Dear Diary,
Aaaaahhhhgggghhhhhh! Ron! He drives me INSANE. How one person can be so obnoxious, so annoying, so insensitive....he just makes me so ANGRY! I can't stand being around him for another second! He ALWAYS has to insult me. "Hermione, you sound like you swallowed a dictionary!", "Hermione, you sound like my mum!", "Hermione, bug off!", "Hermione, you're such a know-it-all!"
And I hate that I care.
No, that's foolish. Anyone would care. He's being mean and insensitive and anyone's feelings would be hurt. I just...I don't know. I'm not sure what I feel about him.

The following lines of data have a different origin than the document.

Lemma status_of_the_answer_witness :
  post_query Scenario.providers Scenario.deployment
    (Scenario.request None (Some (JObj [("query", JStr Scenario.question)])))
    Scenario.indexed
  = (Ok {| status := 401; content := None |}, Scenario.indexed, [])
  ∧ post_query Scenario.providers Scenario.deployment
      (Scenario.request (Some "guess") (Some (JObj [("query", JStr Scenario.question)])))
      Scenario.indexed
    = (Ok {| status := 401; content := None |}, Scenario.indexed, [])
  ∧ (∃ resp,
       outcome (post_query Scenario.providers Scenario.deployment
                  (Scenario.ask Scenario.question) Scenario.indexed)
       = Ok {| status := 200; content := Some (json_of_QueryResponse resp) |})
  ∧ outcome (post_query Scenario.providers_down Scenario.deployment
               (Scenario.ask Scenario.question) Scenario.indexed)
    = Ok {| status := 500;
            content := Some (JObj [("detail", JStr "watsonx.ai is unreachable")]) |}.
Proof.
  split; [|split; [|split]].
  - apply (proj1 (status_of_the_answer Scenario.providers Scenario.deployment _ _)).
    left. reflexivity.
  - apply (proj1 (status_of_the_answer Scenario.providers Scenario.deployment _ _)).
    right. exists "guess". split; reflexivity.
  - eexists.
    eapply (proj1 (proj2 (status_of_the_answer Scenario.providers Scenario.deployment
                            (Scenario.ask Scenario.question) Scenario.indexed)));
      vm_compute; reflexivity.
  - eapply (proj2 (proj2 (status_of_the_answer Scenario.providers_down Scenario.deployment
                            (Scenario.ask Scenario.question) Scenario.indexed)));
      vm_compute; reflexivity.
Defined.

Lemma empty_or_missing_query_is_rejected_witness :
  query_field (Scenario.ask "") = Some (JStr "")
  ∧ (∃ r,
       post_query Scenario.providers Scenario.deployment (Scenario.ask "")
         Scenario.indexed
       = (Ok r, Scenario.indexed, [])
       ∧ 400 ≤ status r < 500
       ∧ content r = None)
  ∧ query_field (Scenario.request (Some "secret") (Some (JObj [("question", JStr "?")])))
    = None
  ∧ ∃ r,
      post_query Scenario.providers Scenario.deployment
        (Scenario.request (Some "secret") (Some (JObj [("question", JStr "?")])))
        Scenario.indexed
      = (Ok r, Scenario.indexed, [])
      ∧ 400 ≤ status r < 500
      ∧ content r = None.
Proof.
  split; [reflexivity|]. split.
  - apply (empty_or_missing_query_is_rejected Scenario.providers Scenario.deployment).
    right. reflexivity.
  - split; [reflexivity|].
    apply (empty_or_missing_query_is_rejected Scenario.providers Scenario.deployment).
    left. reflexivity.
Defined.

Lemma empty_index_is_answered_witness :
  Scenario.indexed_nothing !! indexName 7 = Some ∅
  ∧ ∃ a,
      outcome (post_query Scenario.providers Scenario.deployment
                 (Scenario.ask Scenario.question) Scenario.indexed_nothing)
      = Ok {| status := 200;
              content := Some (JObj [("query", JStr Scenario.question);
                                     ("result", JStr a);
                                     ("source_documents", JArr [])]) |}.
Proof.
  assert (Scenario.indexed_nothing !! indexName 7 = Some ∅) as Hidx
    by (vm_compute; reflexivity).
  assert (Scenario.question ≠ "") as Hne by discriminate.
  split; [exact Hidx|]. eexists.
  eapply (proj2 (empty_index_is_answered Scenario.providers Scenario.deployment
                   (Scenario.ask Scenario.question) Scenario.question
                   Scenario.indexed_nothing _ _ eq_refl eq_refl Hne Hidx eq_refl eq_refl)).
Defined.

Lemma source_documents_are_ranked_witness :
  ∃ resp hits,
    outcome (run_chain Scenario.providers (qa Scenario.providers 7) Scenario.question
               Scenario.indexed) = Ok resp
    ∧ source_documents resp = document_of_hit <$> hits
    ∧ (length (source_documents resp) ≤ 4)%nat
    ∧ StronglySorted (λ h1 h2, Qle (hit_score h2) (hit_score h1)) hits.
Proof.
  assert (∃ resp, outcome (run_chain Scenario.providers (qa Scenario.providers 7)
                             Scenario.question Scenario.indexed) = Ok resp)
    as [resp Hresp] by (eexists; vm_compute; reflexivity).
  destruct (source_documents_are_ranked Scenario.providers _ _ _ _ Hresp)
    as (idx & qv & hits & _ & _ & Hdocs & Hlen & _ & Hsorted).
  exists resp, hits. split; [exact Hresp|]. split; [exact Hdocs|].
  split; [exact Hlen|exact Hsorted].
Defined.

With Harry it's simple. He's one of my best friends. I love him-like a brother, like a friend. Not romance-novel love.
But with Ron....
Sometimes he's my friend, sometimes I hate him as much as Malfoy, and sometimes....sometimes I just don't know what to think. It's just....in History of Magic yesterday, I felt someone's eyes on me, and turned around to see him staring at me. Just openly staring-it felt like he was looking into my soul. Oh, I don't like sounding like this! It sounds so shallow. So much like Lavender or Parvati or...I should be doing homework. I have a huge essay for Potions due, and I still have five inches to write. But...I don't know. For some reason right now, I'd just rather be sitting here than doing something productive. Because when I think about Ron...it's strange, I just want to keep sitting there, thinking about him.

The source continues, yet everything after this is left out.